- **Directions for this task**
Give again, unaltered, the lines of the listing below that run from the line having "Lemma HTMout_day_throws (TT" through the line having "destruct (KAMAR.day_string TT".

- **Given records**
Lemma getTimetableForWeek_lacks (response TT : value) (n off : nat) :
  KAMAR.timetable_data response = Ok TT ->
  lacks_week TT ("W" ++ Str.of_nat (n + off)) ->
  KAMAR.getTimetableForWeek response n off = Throw type_error.
Proof.
  intros HT HW. unfold KAMAR.getTimetableForWeek. rewrite HT.
  cbv beta iota zeta delta [bind].
  unfold KAMAR.HTMout_day at 1.
  rewrite (day_string_lacks _ _ 1 HW). reflexivity.
Qed.

(** *** What the decoding can raise

    Every exception of the timetable decoding is the TypeError of a
    property read on [undefined] or [null], or of [split] on what is not a
    string. *)

Lemma get_throws (v : value) (k : string) (e : value) :
  JS.get v k = Throw e -> e = type_error.
Proof.
  destruct v; simpl; intros H;
    repeat match type of H with
           | context [if ?b then _ else _] => destruct b
           | context [match ?o with Some _ => _ | None => _ end] => destruct o
           end; congruence.
Qed.

Lemma idx_throws (v : value) (i : nat) (e : value) :
  JS.idx v i = Throw e -> e = type_error.
Proof. destruct v; simpl; congruence. Qed.

Lemma split_throws (v : value) (sep : ascii) (e : value) :
  JS.split v sep = Throw e -> e = type_error.
Proof. destruct v; simpl; congruence. Qed.

Lemma decode_period_throws (slot e : value) :
  KAMAR.decode_period slot = Throw e -> e = type_error.
Proof.
  unfold KAMAR.decode_period.
  destruct (JS.split slot "-") eqn:Hs; cbv beta iota delta [bind]; intros H;
    [discriminate|].
  inversion H; subst. eapply split_throws; eassumption.
Qed.

Lemma mapM_throws {A B : Type} (f : A -> outcome B) (e0 : value) (l : list A) :
  (forall a e, f a = Throw e -> e = e0) ->
  forall e, mapM f l = Throw e -> e = e0.
Proof.
  intros Hf. induction l as [|a l IH]; simpl; intros e H; [discriminate|].
  cbv beta iota delta [bind] in H.
  destruct (f a) eqn:Ha.
  - destruct (mapM f l); [discriminate|]. inversion H; subst. now apply IH.
  - inversion H; subst. eapply Hf; eassumption.
Qed.

Lemma decode_day_throws (raw : value) (day : nat) (e : value) :
  KAMAR.decode_day raw day = Throw e -> e = type_error.
Proof.
  unfold KAMAR.decode_day.
  destruct (JS.split raw "|") eqn:Hs; cbv beta iota zeta delta [bind]; intros H.
  - match type of H with
    | match ?m with Ok _ => _ | Throw _ => _ end = _ => destruct m eqn:Hm
    end; [discriminate|].
    inversion H; subst.
    eapply mapM_throws; [|exact Hm].
    intros slot e0. apply decode_period_throws.
  - inversion H; subst. eapply split_throws; eassumption.
Qed.

Ltac throw_cases H :=
  cbv beta iota zeta delta [bind] in H;
  repeat match type of H with
         | match ?m with Ok _ => _ | Throw _ => _ end = Throw _ =>
             destruct m eqn:?;
             [|inversion H; subst;
               first [ eapply get_throws; eassumption
                     | eapply idx_throws; eassumption
                     | eapply decode_day_throws; eassumption
                     | eauto ] ]
         end.

Lemma day_string_throws (TT : value) (W day : nat) (e : value) :
  KAMAR.day_string TT W day = Throw e -> e = type_error.
Proof.
  unfold KAMAR.day_string. intros H. throw_cases H.
  eapply idx_throws; eassumption.
Qed.

Lemma HTMout_day_throws (TT : value) (W day : nat) (e : value) :
  KAMAR.HTMout_day TT W day = Throw e -> e = type_error.
Proof.
  unfold KAMAR.HTMout_day. intros H.
  destruct (KAMAR.day_string TT W day) eqn:Hd; cbv beta iota delta [bind] in H.
  - eapply decode_day_throws; eassumption.
  - inversion H; subst. eapply day_string_throws; eassumption.
Qed.

Lemma timetable_data_throws (response e : value) :
  KAMAR.timetable_data response = Throw e -> e = type_error.
Proof.
  unfold KAMAR.timetable_data. intros H. throw_cases H.
  eapply get_throws; eassumption.
Qed.

Lemma getTimetableForWeek_throws (response : value) (n off : nat) (e : value) :
  KAMAR.getTimetableForWeek response n off = Throw e -> e = type_error.
Proof.
  unfold KAMAR.getTimetableForWeek. intros H.
  destruct (KAMAR.timetable_data response) eqn:HT;
    cbv beta iota zeta delta [bind] in H;
    [|inversion H; subst; eapply timetable_data_throws; eassumption].
  repeat match type of H with
         | match ?m with Ok _ => _ | Throw _ => _ end = Throw _ =>
             destruct m eqn:?;
             [|inversion H; subst; eapply HTMout_day_throws; eassumption]
         end.
  discriminate H.
Qed.

(** One short day string among the five of a week is enough for the week
    to fail. *)
Lemma getTimetableForWeek_short (response TT : value) (n off day : nat)
  (raw : string) :
  KAMAR.timetable_data response = Ok TT ->
  1 <= day <= 5 ->
  KAMAR.day_string TT (n + off) day = Ok (VStr raw) ->
  Str.count "|" raw < 7 ->
  KAMAR.getTimetableForWeek response n off = Throw type_error.
Proof.
  intros HT Hday Hs Hc.
  pose proof (HTMout_day_short _ _ _ _ Hs Hc) as Hout.
  destruct (KAMAR.getTimetableForWeek response n off) as [wk|e] eqn:G.
  - exfalso. unfold KAMAR.getTimetableForWeek in G. rewrite HT in G.
    cbv beta iota zeta delta [bind] in G.
    destruct (KAMAR.HTMout_day TT (n + off) 1) eqn:G1; [|discriminate G].
    destruct (KAMAR.HTMout_day TT (n + off) 2) eqn:G2; [|discriminate G].
    destruct (KAMAR.HTMout_day TT (n + off) 3) eqn:G3; [|discriminate G].
    destruct (KAMAR.HTMout_day TT (n + off) 4) eqn:G4; [|discriminate G].
    destruct (KAMAR.HTMout_day TT (n + off) 5) eqn:G5; [|discriminate G].
    assert (D : day = 1 \/ day = 2 \/ day = 3 \/ day = 4 \/ day = 5) by lia.
    destruct D as [D|[D|[D|[D|D]]]]; subst day; congruence.
  - f_equal. eapply getTimetableForWeek_throws; eassumption.
Qed.

(** *** getTimeTable on a session with a week number *)

Lemma getTimeTable_issues (eq10 : value -> bool) (E : KAMAR.env)
  (this : KAMAR.session) (c : KAMAR.credentials) (n : nat) :
  KAMAR.WkNo this = Some n -> 1 <= n ->
  KAMAR.getTimeTable eq10 E this c
  = {| KAMAR.self := this;
       KAMAR.returned :=
         then_catch (KAMAR.fetch E this (KAMAR.timetable_form eq10 this c))
           (KAMAR.timetable_cb n);
       KAMAR.issued := [KAMAR.timetable_form eq10 this c] |}.
Proof.
  intros Hw Hn. unfold KAMAR.getTimeTable. rewrite Hw.
  assert (Hno : KAMAR.no_week (Some n) = false) by (simpl; apply Nat.eqb_neq; lia).
  now rewrite Hno.
Qed.

(** The form that goes out is one of the two timetable commands, with the
    caller's key and the session's grid; no week number travels with it. *)
Lemma timetable_form_fields (eq10 : value -> bool) (this : KAMAR.session)
  (c : KAMAR.credentials) :
  (prop (KAMAR.timetable_form eq10 this c) "Command" = VStr "GetStudentTimetable" \/
   prop (KAMAR.timetable_form eq10 this c) "Command" = VStr "GetTeacherTimetable") /\
  prop (KAMAR.timetable_form eq10 this c) "Key" = KAMAR.key c /\
  prop (KAMAR.timetable_form eq10 this c) "Grid" = KAMAR.TT this.
Proof.
  unfold KAMAR.timetable_form.
  destruct (JS.truthy (KAMAR.authLevel c) && eq10 (KAMAR.authLevel c));
    repeat split; auto.
Qed.
(** * ddns-updater-mijnhost: the reconciliation daemon of [script.py]

    A shallow embedding of [script.py] and the properties of its
    configuration loader, its DNS updater and its main loop.

    Layout: the Python values and builtins the script relies on ([Py]),
    then the script's functions in source order, the document as an
    object with the assignments the script makes to it, and the facts
    about them. *)

From Stdlib Require Import ZArith List String Ascii Bool Lia.
From Stdlib Require Import DecimalString DecimalZ.
From Stdlib Require DecimalFacts.
Import ListNotations.

Set Warnings "-register-all".
Open Scope string_scope.
Open Scope Z_scope.

(* ================================================================= *)
(** ** Python values and builtins *)

Module Py.

(** The exception classes that the script's [except] clauses tell apart. *)
Inductive pyexc := ValueError | TypeError | OverflowError | AttributeError.

(** A float.  Infinities and NaN are explicit.  A finite float is kept as
    the two things the script can observe of it: its [str()] and the
    integer [int()] truncates it to. *)
Inductive pyfloat :=
| FInf (negative : bool)
| FNan
| FFinite (repr : string) (trunc : Z).

(** What [yaml.safe_load] can return.  A mapping keeps the insertion order
    of its keys, as a Python dict does; only string keys are modelled, the
    script never looks up another kind.  A value is a finite tree.

    Two things are outside these values.  Strings are over ASCII: [strip]
    and [upper] below are the ASCII part of [str.strip] and [str.upper].
    And [str()] of an int, and with it the formatting of a value into a
    log line, is total here, while CPython refuses to convert an int of
    more than 4300 decimal digits.  [plain], further down, says of a
    value that it stays inside both limits. *)
Inductive yaml :=
| YNone
| YBool (b : bool)
| YInt (z : Z)
| YFloat (f : pyfloat)
| YStr (s : string)
| YList (items : list yaml)
| YDict (entries : list (string * yaml)).

Definition pydict := list (string * yaml).

(** *** Characters and strings *)

Definition double_quote : ascii := "034"%char.

(** [str.isspace] on ASCII: tab, LF, VT, FF, CR, FS, GS, RS, US, space. *)
Definition is_space (c : ascii) : bool :=
  let n := nat_of_ascii c in
  ((9 <=? n) && (n <=? 13) || (28 <=? n) && (n <=? 32))%nat.

Definition is_digit (c : ascii) : bool :=
  let n := nat_of_ascii c in ((48 <=? n) && (n <=? 57))%nat.

Definition upper_char (c : ascii) : ascii :=
  let n := nat_of_ascii c in
  if ((97 <=? n) && (n <=? 122))%nat then ascii_of_nat (n - 32) else c.

(** [str.upper] *)
Fixpoint upper (s : string) : string :=
  match s with
  | EmptyString => EmptyString
  | String c s' => String (upper_char c) (upper s')
  end.

(** [str.lstrip], [str.rstrip] and [str.strip] without argument *)
Fixpoint lstrip (s : string) : string :=
  match s with
  | EmptyString => EmptyString
  | String c s' => if is_space c then lstrip s' else s
  end.
(** * social-lite: the real-time messaging core and the history read path

    A shallow embedding of [server/src/socket.ts] (connection authentication,
    presence registry, conversation rooms, send / react / delete handlers)
    and of the [GET /conversation/:id] handler of [server/routes/messages.ts],
    together with the properties stated about them.

    Conventions of the embedding:
    - every identifier of the database and of the channel is a [string], as
      in the source; an [ObjectId] is kept in its canonical hexadecimal form;
    - a MongoDB collection is a [list] of documents in natural order:
      [findOne] returns the first match, [updateOne] rewrites the first match
      and, with [upsert], appends a new document when there is none;
    - the Socket.IO server is the list of connected sockets, each with the
      set of rooms it has joined; an emission is the list of deliveries it
      produces, one per receiving socket;
    - an [async] handler is run to completion on the state it starts from;
    - a call on the store may fail: each run is told at which of its round
      trips, if any, the driver throws;
    - each [new Date()] of a run is a reading of its own of the clock;
    - a rejected promise that nothing catches is recorded in the state of
      the server: Node ends the process on it. *)

From stdpp Require Import gmap strings list sorting.
(** * Campus navigation front end

    A shallow embedding of the campus-map client:
    - [src/lib/api.ts]: boundary and building requests, the local-storage
      helpers and the image URL builder;
    - [src/lib/api/buildings.ts]: the building list loader with its
      response normaliser;
    - the [MapSelector] component (location picker) with its inner
      [LocationMarker].

    JavaScript numbers are IEEE-754 doubles and are modelled by the
    primitive [float]; parsed JSON objects are finite maps from property
    names to values; asynchronous functions are computations over an
    explicit world (server, console, local storage) that either return or
    throw. *)

From Stdlib Require Import ZArith String Ascii List Floats Bool Lia.
From Stdlib Require Uint63.
From stdpp Require Import base option gmap strings.
Import ListNotations.

#[local] Set Warnings "-register-all,-inexact-float".
#[local] Open Scope string_scope.

(** ** JavaScript values and the built-ins the sources call *)
Module Js.

(** A value produced by [JSON.parse] / [response.json()], also used for
    the plain data (arrays of numbers, records) the client builds. *)
Inductive json : Type :=
  | JNull
  | JBool (b : bool)
  | JNum (x : float)
  | JStr (s : string)
  | JArr (items : list json)
  | JObj (members : gmap string json).

(** A run-time value: [undefined] or a JSON-like value. *)
Definition value : Type := option json.
Definition undefined : value := None.
Definition null : json := JNull.

(** What a [throw] carries: an instance of [Error] (with its message) or
    any other value. *)
Inductive thrown : Type :=
  | ErrorObj (message : string)
  | NonError (v : value).

(** Outcome of running a piece of code: normal return or exception
    (for an async function: promise fulfilled or rejected). *)
Inductive completion (A : Type) : Type :=
  | Return (a : A)
  | Throw (e : thrown).
Arguments Return {A} a.
Arguments Throw {A} e.

(** [Array.isArray(v)] *)
Definition Array_isArray (v : value) : bool :=
  match v with
  | Some (JArr _) => true
  | _ => false
  end.

(** [typeof v === 'object'] *)
Definition typeof_object (v : json) : bool :=
  match v with
  | JNull | JArr _ | JObj _ => true
  | _ => false
  end.

(** ToBoolean, as used by [&&], [||] and [if]. *)
Definition truthy (v : json) : bool :=
  match v with
  | JNull => false
  | JBool b => b
  | JNum x => negb (PrimFloat.is_zero x || PrimFloat.is_nan x)
  | JStr s => negb (String.eqb s "")
  | JArr _ | JObj _ => true
  end.
(** * ESPP2: the command-line wrapper, the web endpoints and the holdings core

    A shallow embedding of [espp2/espp2.py] (the typer command [main]) and of
    [espp2/web/main.py] (the FastAPI endpoints), followed by the parts of the
    holdings engine ([espp2.main], [espp2.datamodels]) that the two adapters
    call and that the design document describes.

    Layout: Part I holds the models (one module per source file), Part II the
    properties proved about them. *)

From Stdlib Require Import ZArith List Ascii String Bool Lia.
From stdpp Require Import base option list strings gmap pretty.
Import ListNotations.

- **Result of this exercise**
Lemma HTMout_day_throws (TT : value) (W day : nat) (e : value) :
  KAMAR.HTMout_day TT W day = Throw e -> e = type_error.
Proof.
  unfold KAMAR.HTMout_day. intros H.
  destruct (KAMAR.day_string TT W day) eqn:Hd; cbv beta iota delta [bind] in H.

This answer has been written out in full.